◆ **Required action**
Beneath this instruction is a listing; print exactly the lines in it starting at the line that contains "From S2P Require Import MInv." and going through the line that contains "Definition tick_pos (s".

◆ **Information supplied**

(* ===== verification/ObjInv.v ===== *)
(** * Object invariants: no lost wake-up

    A semaphore with a positive count has no waiting task, no task waits for
    event flags that are set or for a queue that holds a message.  These are the conditions under which the
    kernel may leave a task on a waiting list. *)

From stdpp Require Import functions.
From S2P Require Import Prelude.
From S2P Require Import Monad.
From S2P Require Import Links.
From S2P Require Import KState.
From S2P Require Import Bitmap.
From S2P Require Import Sched.
From S2P Require Import Pend.
From S2P Require Import Inv.
From S2P Require Import RingBuf.

(** ** Event flag requests (k_event.h, k_event.c) *)

Definition RHINO_FLAGS_AND_MASK : Z := 2.
Definition RHINO_FLAGS_CLEAR_MASK : Z := 1.
Definition RHINO_AND : Z := 2.
Definition RHINO_AND_CLEAR : Z := 3.
Definition RHINO_OR : Z := 0.
Definition RHINO_OR_CLEAR : Z := 1.

(** Whether the flags [cur] satisfy a request for [fl] under option [opt]. *)
Definition flags_met (cur fl opt : Z) : bool :=
  if negb (Z.land opt RHINO_FLAGS_AND_MASK =? 0) then Z.land cur fl =? fl
  else 0 <? Z.land cur fl.

(** ** The invariant *)

Definition has_type (s : kstate) (o : oid) (ty : kobj_type_t) : Prop :=
  exists b, blks (ob s) !! o = Some b /\ obj_type b = ty.

Definition sem_ok (A : queues) (o : oid) (v : ksem_t) : Prop :=
  0 <= count v <= peak_count v /\ peak_count v < 2 ^ 32 /\ (0 < count v -> A (LBlk o) = []).

(** The request of a waiting task is not met. *)
Definition event_ok (tc : gmap tid ktask_t) (A : queues) (o : oid) (v : kevent_t) : Prop :=
  0 <= flags v < 2 ^ 32 /\
  forall t x, t ∈ A (LBlk o) -> tc !! t = Some x ->
    flags_met (flags v) (pend_flags x) (pend_option x) = false /\ is_Some (pend_info x) /\
    0 <= pend_flags x < 2 ^ 32.

(** *** Queues

    A message of a [kqueue_t] is a pointer, stored as four bytes. *)
Definition word_bytes (v : Z) : list Z := (fun i => Z.land (Z.shiftr v (8 * i)) 0xff) <$> [0; 1; 2; 3].
Definition bytes_word (bs : list Z) : Z := foldr (fun b a => b + 256 * a) 0 bs.

(** The queue [v] holds the messages [ms]. *)
Record queue_rep (v : kqueue_t) (ms : list Z) : Prop := mkQueueRep {
  qr_ring : fix_rep (q_ringbuf v) (word_bytes <$> ms);
  qr_blk : rb_blk_size (q_ringbuf v) = 4%nat;
  qr_end : Z.of_nat (rb_end (q_ringbuf v)) = 4 * q_size v;
  qr_size : 0 < 4 * q_size v < 2 ^ 32;
  qr_num : q_cur_num v = Z.of_nat (length ms);
  qr_words : Forall (fun m => 0 <= m < 2 ^ 32) ms;
}.

(** The buffer queue [v] holds the messages [ms]. *)
Record bufq_rep (v : kbuf_queue_t) (ms : list (list Z)) : Prop := mkBufqRep {
  br_ring : ring_rep (bq_ringbuf v) ms;
  br_num : bq_cur_num v = Z.of_nat (length ms);
  br_end : Z.of_nat (rb_end (bq_ringbuf v)) < 2 ^ 32;
}.

(** No task waits for a queue that holds a message. *)
Definition queue_ok (ws : list tid) (v : kqueue_t) : Prop := exists ms, queue_rep v ms /\ (ms <> [] -> ws = []).
Definition bufq_ok (ws : list tid) (v : kbuf_queue_t) : Prop := exists ms, bufq_rep v ms /\ (ms <> [] -> ws = []).

Record store_ok (s : kstate) (A : queues) (o : oid) : Prop := mkStoreOk {
  so_queue : has_type s o RHINO_QUEUE_OBJ_TYPE -> exists v, kqueues (ob s) !! o = Some v /\ queue_ok (A (LBlk o)) v;
  so_bufq : has_type s o RHINO_BUF_QUEUE_OBJ_TYPE -> exists v, bufqs (ob s) !! o = Some v /\ bufq_ok (A (LBlk o)) v;
}.

(** While an event is being set its waiting list is being worked off: it is
    the hole [h]. *)
Record obj_inv (h : option oid) (s : kstate) (A : queues) : Prop := mkObjInv {
  oi_sem : forall o, has_type s o RHINO_SEM_OBJ_TYPE ->
    exists v, sems (ob s) !! o = Some v /\ sem_ok A o v;
  oi_event : forall o, has_type s o RHINO_EVENT_OBJ_TYPE -> Some o <> h ->
    exists v, events (ob s) !! o = Some v /\ event_ok (tcbs s) A o v;
  oi_store : forall o, store_ok s A o;
}.

Arguments oi_sem {h} s A.
Arguments oi_event {h} s A.
Arguments oi_store {h} s A.

(** ** Preservation *)

Definition same_request (x y : ktask_t) : Prop :=
  pend_flags y = pend_flags x /\ pend_option y = pend_option x /\ pend_info y = pend_info x.

Section ObjInv.
Implicit Types (s : kstate) (A : queues) (o : oid).

Lemma sem_ok_sub A A' o v : sem_ok A o v -> (forall t, t ∈ A' (LBlk o) -> t ∈ A (LBlk o)) -> sem_ok A' o v.
Proof.
  intros (H1 & H2 & H3) Hs. split_and!; [lia..|]. intros Hc. rewrite H3 in Hs by done.
  destruct (A' (LBlk o)) as [|t r]; [done|]. specialize (Hs t). set_solver.
Qed.

Lemma event_ok_sub tc tc' A A' o v :
  event_ok tc A o v -> (forall t, t ∈ A' (LBlk o) -> t ∈ A (LBlk o)) ->
  (forall t y, t ∈ A' (LBlk o) -> tc' !! t = Some y -> exists x, tc !! t = Some x /\ same_request x y) ->
  event_ok tc' A' o v.
Proof.
  intros (H1 & H2) Hs Hr. split; [lia|]. intros t y Ht Hy.
  destruct (Hr t y Ht Hy) as (x & Hx & -> & -> & ->). apply (H2 t); [by apply Hs|done].
Qed.

Lemma nil_sub (ws ws' : list tid) : (forall t, t ∈ ws' -> t ∈ ws) -> ws = [] -> ws' = [].
Proof. intros Hs ->. destruct ws' as [|t r]; [done|]. specialize (Hs t). set_solver. Qed.

Lemma store_ok_sub s s' A A' o :
  store_ok s A o -> ob s' = ob s -> (forall t, t ∈ A' (LBlk o) -> t ∈ A (LBlk o)) -> store_ok s' A' o.
Proof.
  intros [Hq Hb] Eo HA. split; unfold has_type; rewrite Eo; intros Ht.
  - destruct (Hq Ht) as (v & Hv & ms & Hr & Hw). exists v. split; [done|]. exists ms. split; [done|].
    intros Hne. eapply nil_sub; [exact HA|by apply Hw].
  - destruct (Hb Ht) as (v & Hv & ms & Hr & Hw). exists v. split; [done|]. exists ms. split; [done|].
    intros Hne. eapply nil_sub; [exact HA|by apply Hw].
Qed.

Lemma store_ok_frame s s' A o :
  store_ok s A o -> blks (ob s') = blks (ob s) -> kqueues (ob s') = kqueues (ob s) -> bufqs (ob s') = bufqs (ob s) ->
  store_ok s' A o.
Proof. intros [Hq Hb] E1 E2 E3. split; unfold has_type; by rewrite E1, ?E2, ?E3. Qed.

(** Waiting lists only shrink and requests stay. *)
Lemma obj_inv_sub h s s' A A' :
  obj_inv h s A -> ob s' = ob s ->
  (forall o t, t ∈ A' (LBlk o) -> t ∈ A (LBlk o)) ->
  (forall t y, tcbs s' !! t = Some y -> exists x, tcbs s !! t = Some x /\ same_request x y) ->
  obj_inv h s' A'.
Proof.
  intros [Hs He Hq] Eo HA Ht. split; [| |intros o; eapply store_ok_sub; [apply Hq|done|apply HA]];
    unfold has_type; rewrite Eo; intros o Hty.
  - destruct (Hs o Hty) as (v & Hv & Hok). exists v. split; [done|]. eapply sem_ok_sub; [done|apply HA].
  - intros Hh. destruct (He o Hty Hh) as (v & Hv & Hok). exists v. split; [done|].
    eapply event_ok_sub; [done|apply HA|]. intros t y _. apply Ht.
Qed.

Lemma same_request_refl x : same_request x x.
Proof. done. Qed.

(** Objects and control blocks unchanged. *)
Lemma obj_inv_same h s s' A : obj_inv h s A -> ob s' = ob s -> tcbs s' = tcbs s -> obj_inv h s' A.
Proof. intros HO E1 E2. eapply obj_inv_sub; [done..|]. intros t y. rewrite E2. eauto using same_request_refl. Qed.

Lemma same_request_insert (tc : gmap tid ktask_t) t x y u z :
  tc !! t = Some x -> same_request x y -> <[t := y]> tc !! u = Some z ->
  exists x', tc !! u = Some x' /\ same_request x' z.
Proof.
  intros Ht Hr Hz. destruct (decide (u = t)) as [->|]; simplify_map_eq; eauto using same_request_refl.
Qed.
End ObjInv.
(* ===== verification/Resched.v ===== *)
(** * Rescheduling

    What the critical sections and the scheduler do to the processor state,
    and the boundary invariant [kwf]: outside the kernel, interrupts are
    enabled and, unless an interrupt is being served or the scheduler is
    locked, the running task is the first task of the highest ready
    priority. *)

From stdpp Require Import functions.
From S2P Require Import Prelude.
From S2P Require Import Monad.
From S2P Require Import Links.
From S2P Require Import KState.
From S2P Require Import Bitmap.
From S2P Require Import Sched.
From S2P Require Import Pend.
From S2P Require Import Inv.
From S2P Require Import MInv.
From S2P Require Import ObjInv.

(** ** Definitions *)

Definition with_gl (g : kglob) (s : kstate) : kstate :=
  mkK (lm s) (rq s) (tcbs s) g (ob s) (umem s).
Definition with_ob (o : kobjs) (s : kstate) : kstate :=
  mkK (lm s) (rq s) (tcbs s) (gl s) o (umem s).

(** [t] is the task the scheduler has to run. *)
Definition top_ready (A : queues) (t : tid) : Prop :=
  exists h r, is_highest A h /\ A (LReady h) = t :: r.

(** An interrupt is being served or the scheduler is locked. *)
Definition no_sched (g : kglob) : bool := (0 <? g_intrpt_nested_level g) || (0 <? g_sched_lock g).

(** The processor state after a critical section that ends in a reschedule
    with [t] on top. *)
Definition resched (t : tid) (g : kglob) : kglob :=
  if no_sched g then set_primask false g
  else set_pendsv false (set_g_active_task (Some t)
         (set_g_preferred_ready_task (Some t) (set_primask false g))).

(** The tasks an interrupt handler may find running. *)
Definition active_ready (s : kstate) : Prop :=
  exists a x, g_active_task (gl s) = Some a /\ tcbs s !! a = Some x /\ task_state x = K_RDY.

(** The globals: counters in range; no context switch is pending (PendSV is
    taken as soon as it is requested). *)
Record gl_ok (g : kglob) : Prop := mkGlOk {
  go_nest : 0 <= g_intrpt_nested_level g <= RHINO_CONFIG_INTRPT_MAX_NESTED_LEVEL;
  go_lock : 0 <= g_sched_lock g <= SCHED_MAX_LOCK_COUNT;
  go_pend : pendsv g = false;
  go_run : g_sys_stat g = RHINO_RUNNING;
  go_tick : 0 <= g_tick_count g < 2 ^ 64;
}.

(** Every sleeping task and every timeout is due in the future. *)
Definition tick_pos (s : kstate) (A : queues) : Prop :=
  forall u, u ∈ A LTick -> 0 < tick_rest (gl s) (tcbs s) u.

Definition mutex_inv (s : kstate) (A : queues) : Prop :=
  exists C, minv None s C /\ pinv s A C.

(** The invariant of the kernel, inside and outside critical sections; [h]
    is the hole of [obj_inv]. *)
Record kgoodx (h : option oid) (s : kstate) (A : queues) : Prop := mkKgood {
  kg_inv : kinv s A;
  kg_gl : gl_ok (gl s);
  kg_tick : tick_pos s A;
  kg_mutex : mutex_inv s A;
  kg_obj : obj_inv h s A;
}.
Abbreviation kgood := (kgoodx None).

Arguments kg_inv {h} s A.
Arguments kg_gl {h} s A.
Arguments kg_tick {h} s A.
Arguments kg_mutex {h} s A.
Arguments kg_obj {h} s A.

(** Outside the kernel. *)
Record kwf (s : kstate) (A : queues) : Prop := mkKwf {
  kw_good : kgood s A;
  kw_mask : primask (gl s) = false;
  kw_active : 0 < g_sched_lock (gl s) \/ g_intrpt_nested_level (gl s) = 0 -> active_ready s;
  kw_top : no_sched (gl s) = false ->
    exists t, g_active_task (gl s) = Some t /\ top_ready A t;
}.

Lemma kw_gl s A : kwf s A -> gl_ok (gl s).
Proof. intros HW. apply (kw_good _ _ HW). Qed.

Lemma kw_inv s A : kwf s A -> kinv s A.
Proof. intros HW. apply (kw_good _ _ HW). Qed.

(** ** The invariant and parts of the state it does not read *)

Lemma kinv_gl s A g :
  kinv s A -> (exists a x, g_active_task g = Some a /\ tcbs s !! a = Some x) ->
  g_tick_count g = g_tick_count (gl s) -> kinv (with_gl g s) A.
Proof.
  intros [] Ha Ht. split; try done. simpl. eapply tick_sorted_ext; [|done].
  intros u _. unfold tick_rest. by rewrite Ht.
Qed.

Lemma kinv_gl_same s A g :
  kinv s A -> g_active_task g = g_active_task (gl s) -> g_tick_count g = g_tick_count (gl s) ->
  kinv (with_gl g s) A.
Proof. intros HI He Ht. apply kinv_gl; [done| |done]. rewrite He. apply HI. Qed.

(** Changes to the part of an object that follows its header. *)
Lemma kinv_ob s A o : kinv s A -> blks o = blks (ob s) -> kinv (with_ob o s) A.
Proof. intros [] E. split; simpl; rewrite ?E; done. Qed.

Lemma mutex_inv_gl s A g : mutex_inv s A -> mutex_inv (with_gl g s) A.
Proof. intros (C & [] & HP). exists C. by split. Qed.

Lemma tick_pos_gl s A g : tick_pos s A -> g_tick_count g = g_tick_count (gl s) -> tick_pos (with_gl g s) A.
Proof. intros Hp E u Hu. unfold tick_rest. simpl. rewrite E. by apply Hp. Qed.

Lemma obj_inv_gl h s A g : obj_inv h s A -> obj_inv h (with_gl g s) A.
Proof. intros HO. by eapply obj_inv_same. Qed.

Lemma kgood_gl s A g :
  kgood s A -> gl_ok g -> (exists a x, g_active_task g = Some a /\ tcbs s !! a = Some x) ->
  g_tick_count g = g_tick_count (gl s) -> kgood (with_gl g s) A.
Proof.
  intros [] Hg Ha Ht.
  split; [by apply kinv_gl|done|by apply tick_pos_gl|by apply mutex_inv_gl|by apply obj_inv_gl].
Qed.

Lemma gl_ok_mask b g : gl_ok g -> gl_ok (set_primask b g).
Proof. by intros []. Qed.

Lemma kgood_mask s A b : kgood s A -> kgood (with_gl (set_primask b (gl s)) s) A.
Proof.
  intros HK. apply kgood_gl; [done|by apply gl_ok_mask, HK| |done]. apply (ki_active _ _ (kg_inv _ _ HK)).
Qed.

Lemma top_ready_unique A t u : top_ready A t -> top_ready A u -> t = u.
Proof.
  intros (h & r & Hh & Hr) (h' & r' & Hh' & Hr').
  rewrite (is_highest_unique _ _ _ Hh Hh') in Hr. congruence.
Qed.

Lemma kinv_highest s A : kinv s A -> 0 <= highest_pri (rq s) < RHINO_CONFIG_PRI_MAX /\
  exists t r, A (LReady (highest_pri (rq s))) = t :: r.
Proof.
  intros HI. pose proof (rq_high _ _ (srep_rq _ _ _ _ (ki_rep _ _ HI))) as [Hlt [[Hr Hn]|Hh]].
  - destruct (A (LReady (highest_pri (rq s)))) as [|t r] eqn:E; [done|]. eauto.
  - destruct (ki_idle _ _ HI). apply Hlt. rewrite Hh. unfold RHINO_IDLE_PRI, RHINO_CONFIG_PRI_MAX. lia.
Qed.

Lemma kinv_top s A : kinv s A -> exists t, top_ready A t.
Proof.
  intros HI. destruct (kinv_highest _ _ HI) as (_ & t & r & E). exists t, (highest_pri (rq s)), r.
  split; [apply HI|done].
Qed.

(** The top task is ready, and no ready task has a higher priority. *)
Lemma top_ready_task s A t : kinv s A -> top_ready A t ->
  exists x, tcbs s !! t = Some x /\ task_state x = K_RDY /\
    forall u y, tcbs s !! u = Some y -> task_state y = K_RDY -> prio x <= prio y.
Proof.
  intros HI (h & r & Hh & Hr).
  assert (t ∈ A (LReady h)) as (x & Hx & Hs & Hp)%(ki_mem _ _ HI) by (rewrite Hr; set_solver).
  exists x. split_and!; [done..|]. intros u y Hy Hs'.
  pose proof (proj2 (ki_mem _ _ HI u (LReady (prio y)))) as Hm.
  destruct (decide (prio x <= prio y)) as [|Hlt]; [done|].
  destruct Hh as [Hl _]. rewrite Hl in Hm.
  - assert (u ∈ @nil tid) by (apply Hm; exists y; by split). set_solver.
  - pose proof (ok_prio _ _ (ki_task _ _ HI _ _ Hy)). lia.
Qed.

(** ** Critical sections *)

Section Crit.
Implicit Types (s : kstate) (A : queues).

Lemma wp_critical_enter (Q : bool -> kstate -> Prop) s :
  Q (primask (gl s)) (with_gl (set_primask true (gl s)) s) -> wp critical_enter Q s.
Proof. intros HQ. unfold critical_enter, cpu_intrpt_save. by wsteps. Qed.

(** A critical section that ends without rescheduling. *)
Lemma wp_critical_restore b (Q : unit -> kstate -> Prop) s :
  gl_ok (gl s) -> Q tt (with_gl (set_primask b (gl s)) s) -> wp (critical_exit b) Q s.
Proof.
  intros [Hn _ Hp _ _] HQ. unfold critical_exit, cpu_intrpt_restore. wsteps.
  unfold pendsv_taken. simpl. rewrite Hp. simpl. by wsteps.
Qed.

Lemma wp_critical_exit (Q : unit -> kstate -> Prop) s :
  gl_ok (gl s) -> Q tt (with_gl (set_primask false (gl s)) s) -> wp (critical_exit false) Q s.
Proof. apply wp_critical_restore. Qed.

Lemma wp_preferred_get A (Q : unit -> kstate -> Prop) s t :
  kinv s A -> top_ready A t ->
  Q tt (with_gl (set_g_preferred_ready_task (Some t) (gl s)) s) ->
  wp preferred_cpu_ready_task_get Q s.
Proof.
  intros HI Ht HQ. unfold preferred_cpu_ready_task_get. wsteps.
  destruct (kinv_highest _ _ HI) as (Hr & u & r & E).
  apply (wp_get_cur (blks (ob s)) A); [apply HI|done|]. rewrite E. simpl. wsteps.
  assert (t = u) as ->; [|done]. eapply top_ready_unique; [done|]. exists (highest_pri (rq s)), r.
  split; [apply HI|done].
Qed.

Lemma resched_same t g : no_sched g = false -> g_active_task g = Some t ->
  pendsv g = false ->
  set_primask false (set_g_preferred_ready_task (Some t) (set_primask true g)) = resched t g.
Proof. intros Hn Ha Hp. unfold resched. rewrite Hn. destruct g; simpl in *. by subst. Qed.

Lemma no_sched_pend g : gl_ok g -> no_sched g = false ->
  g_intrpt_nested_level g = 0 /\ g_sched_lock g = 0 /\ pendsv g = false.
Proof.
  intros [Hn Hl Hp _ _] [H1 H2]%orb_false_iff. apply Z.ltb_ge in H1, H2.
  split_and!; [lia..|done].
Qed.

Lemma wp_core_sched A t (Q : unit -> kstate -> Prop) s :
  kinv s A -> gl_ok (gl s) -> primask (gl s) = false -> top_ready A t ->
  Q tt (with_gl (resched t (gl s)) s) -> wp core_sched Q s.
Proof.
  intros HI HG Hm Ht HQ. unfold core_sched. apply wp_bind. unfold cpu_intrpt_save. wsteps. rewrite Hm.
  assert (Hex : no_sched (gl s) = true ->
    wp (cpu_intrpt_restore false) Q (with_gl (set_primask true (gl s)) s)).
  { intros Hn. apply wp_critical_exit; [by destruct HG|]. unfold resched in HQ. rewrite Hn in HQ.
    destruct s, gl; done. }
  destruct (no_sched (gl s)) eqn:En.
  - unfold no_sched in En. simpl. destruct (0 <? g_intrpt_nested_level (gl s)); [by apply Hex|].
    simpl in En. rewrite En. by apply Hex.
  - destruct (no_sched_pend _ HG En) as (E1 & E2 & Ep). simpl. rewrite E1, E2. simpl.
    apply wp_bind, (wp_preferred_get A _ _ t); [by apply (kinv_gl_same s)|done|]. wsteps.
    unfold resched in HQ. rewrite En in HQ.
    unfold cpu_task_switch, cpu_intrpt_restore. case_bool_decide as Hb; wsteps;
      unfold pendsv_taken, with_gl in *; simpl in *; rewrite ?E1, ?Ep; simpl; wsteps.
    + destruct s, gl; simpl in *. by subst.
    + unfold PendSV_Handler. wsteps. by destruct s, gl.
Qed.

Lemma wp_critical_exit_sched A t (Q : unit -> kstate -> Prop) s :
  kgood s A -> top_ready A t -> Q tt (with_gl (resched t (gl s)) s) ->
  wp (critical_exit_sched false) Q s.
Proof.
  intros [HI HG _ _ _] Ht HQ. unfold critical_exit_sched. apply wp_bind, wp_critical_exit; [done|].
  apply (wp_core_sched A t); [by apply kinv_gl_same|by destruct HG|done|done|].
  unfold resched in *. simpl. unfold no_sched in *. simpl. by destruct (_ || _).
Qed.
End Crit.

(** ** Establishing the boundary invariant *)

Section Boundary.
Implicit Types (s : kstate) (A : queues).

Lemma kwf_enter s A : kwf s A -> kgood (with_gl (set_primask true (gl s)) s) A.
Proof. intros HW. by apply kgood_mask, kw_good. Qed.

(** After a reschedule. *)
Lemma kwf_resched s A t :
  kgood s A -> top_ready A t -> (0 < g_sched_lock (gl s) -> active_ready s) ->
  kwf (with_gl (resched t (gl s)) s) A.
Proof.
  intros HK Ht Ha. pose proof (kg_gl _ _ HK) as [H1 H2 H3 H4 H5].
  destruct (top_ready_task _ _ _ (kg_inv _ _ HK) Ht) as (x & Hx & Hs & _).
  unfold resched. destruct (no_sched (gl s)) eqn:En.
  - split; simpl; [by apply kgood_mask|done| |].
    + intros E0. destruct Ha as (a & y & ?); [|by exists a, y].
      unfold no_sched in En. destruct E0 as [|E0]; [done|]. rewrite E0 in En. simpl in En. lia.
    + unfold no_sched in *. simpl. by rewrite En.
  - split; simpl; [|done| |].
    + apply kgood_gl; simpl; [done|by split|eauto|done].
    + intros _. exists t, x. done.
    + intros _. eauto.
Qed.

(** After a critical section that left the ready queue and the globals as
    they were. *)
Lemma kwf_exit s A s' A' :
  kwf s A -> kgood s' A' -> gl s' = set_primask true (gl s) -> (forall p, A' (LReady p) = A (LReady p)) ->
  (active_ready s -> active_ready s') ->
  kwf (with_gl (set_primask false (gl s')) s') A'.
Proof.
  intros [HK Hm Ha Ht] HK' Eg HA Hr. split; simpl.
  - by apply kgood_mask.
  - done.
  - rewrite Eg. intros E. simpl in E. destruct (Hr (Ha E)) as (a & x & Hx). rewrite Eg in Hx. by exists a, x.
  - rewrite Eg. intros E. destruct (Ht E) as (t & Et & h & r & Hh & Hhr). exists t. split; [done|].
    exists h, r. rewrite HA. split; [|done]. eapply is_highest_ext; [|exact Hh]. intros p. by rewrite HA.
Qed.

(** A critical section that did nothing. *)
Lemma kwf_noop s A : kwf s A -> with_gl (set_primask false (set_primask true (gl s))) s = s.
Proof. intros HW. pose proof (kw_mask _ _ HW). destruct s, gl; simpl in *. by subst. Qed.

Lemma wp_exit_noop A (Q : unit -> kstate -> Prop) s :
  kwf s A -> Q tt s -> wp (critical_exit false) Q (with_gl (set_primask true (gl s)) s).
Proof.
  intros HW HQ. apply wp_critical_exit; [by apply gl_ok_mask, (kw_gl _ _ HW)|].
  change (Q tt (with_gl (set_primask false (set_primask true (gl s))) s)). by rewrite (kwf_noop s A).
Qed.

(** The result of a call that returns at once. *)
Lemma wp_exit_ret {B : Type} A (r : B) (Q : B -> kstate -> Prop) s :
  kwf s A -> Q r s -> wp (critical_exit false ;; ret r) Q (with_gl (set_primask true (gl s)) s).
Proof. intros HW HQ. apply wp_bind, (wp_exit_noop A); [done|]. by apply wp_ret. Qed.

Lemma wp_kwf_enter A (Q : bool -> kstate -> Prop) s :
  kwf s A -> Q false (with_gl (set_primask true (gl s)) s) -> wp critical_enter Q s.
Proof. intros HW HQ. apply wp_critical_enter. by rewrite (kw_mask _ _ HW). Qed.

(** A call that ends in a reschedule. *)
Lemma wp_exit_resched {B : Type} A (r : B) (Q : B -> kstate -> Prop) s :
  kgood s A -> (0 < g_sched_lock (gl s) -> active_ready s) ->
  (forall t, top_ready A t -> kwf (with_gl (resched t (gl s)) s) A -> Q r (with_gl (resched t (gl s)) s)) ->
  wp (critical_exit_sched false ;; ret r) Q s.
Proof.
  intros HK Ha HQ. destruct (kinv_top _ _ (kg_inv _ _ HK)) as [t Ht].
  apply wp_bind, (wp_critical_exit_sched A t); [done..|]. apply wp_ret, HQ; [done|]. by apply kwf_resched.
Qed.
End Boundary.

◆ **The answer**
From S2P Require Import MInv.
From S2P Require Import ObjInv.

(** ** Definitions *)

Definition with_gl (g : kglob) (s : kstate) : kstate :=
  mkK (lm s) (rq s) (tcbs s) g (ob s) (umem s).
Definition with_ob (o : kobjs) (s : kstate) : kstate :=
  mkK (lm s) (rq s) (tcbs s) (gl s) o (umem s).

(** [t] is the task the scheduler has to run. *)
Definition top_ready (A : queues) (t : tid) : Prop :=
  exists h r, is_highest A h /\ A (LReady h) = t :: r.

(** An interrupt is being served or the scheduler is locked. *)
Definition no_sched (g : kglob) : bool := (0 <? g_intrpt_nested_level g) || (0 <? g_sched_lock g).

(** The processor state after a critical section that ends in a reschedule
    with [t] on top. *)
Definition resched (t : tid) (g : kglob) : kglob :=
  if no_sched g then set_primask false g
  else set_pendsv false (set_g_active_task (Some t)
         (set_g_preferred_ready_task (Some t) (set_primask false g))).

(** The tasks an interrupt handler may find running. *)
Definition active_ready (s : kstate) : Prop :=
  exists a x, g_active_task (gl s) = Some a /\ tcbs s !! a = Some x /\ task_state x = K_RDY.

(** The globals: counters in range; no context switch is pending (PendSV is
    taken as soon as it is requested). *)
Record gl_ok (g : kglob) : Prop := mkGlOk {
  go_nest : 0 <= g_intrpt_nested_level g <= RHINO_CONFIG_INTRPT_MAX_NESTED_LEVEL;
  go_lock : 0 <= g_sched_lock g <= SCHED_MAX_LOCK_COUNT;
  go_pend : pendsv g = false;
  go_run : g_sys_stat g = RHINO_RUNNING;
  go_tick : 0 <= g_tick_count g < 2 ^ 64;
}.

(** Every sleeping task and every timeout is due in the future. *)
Definition tick_pos (s : kstate) (A : queues) : Prop :=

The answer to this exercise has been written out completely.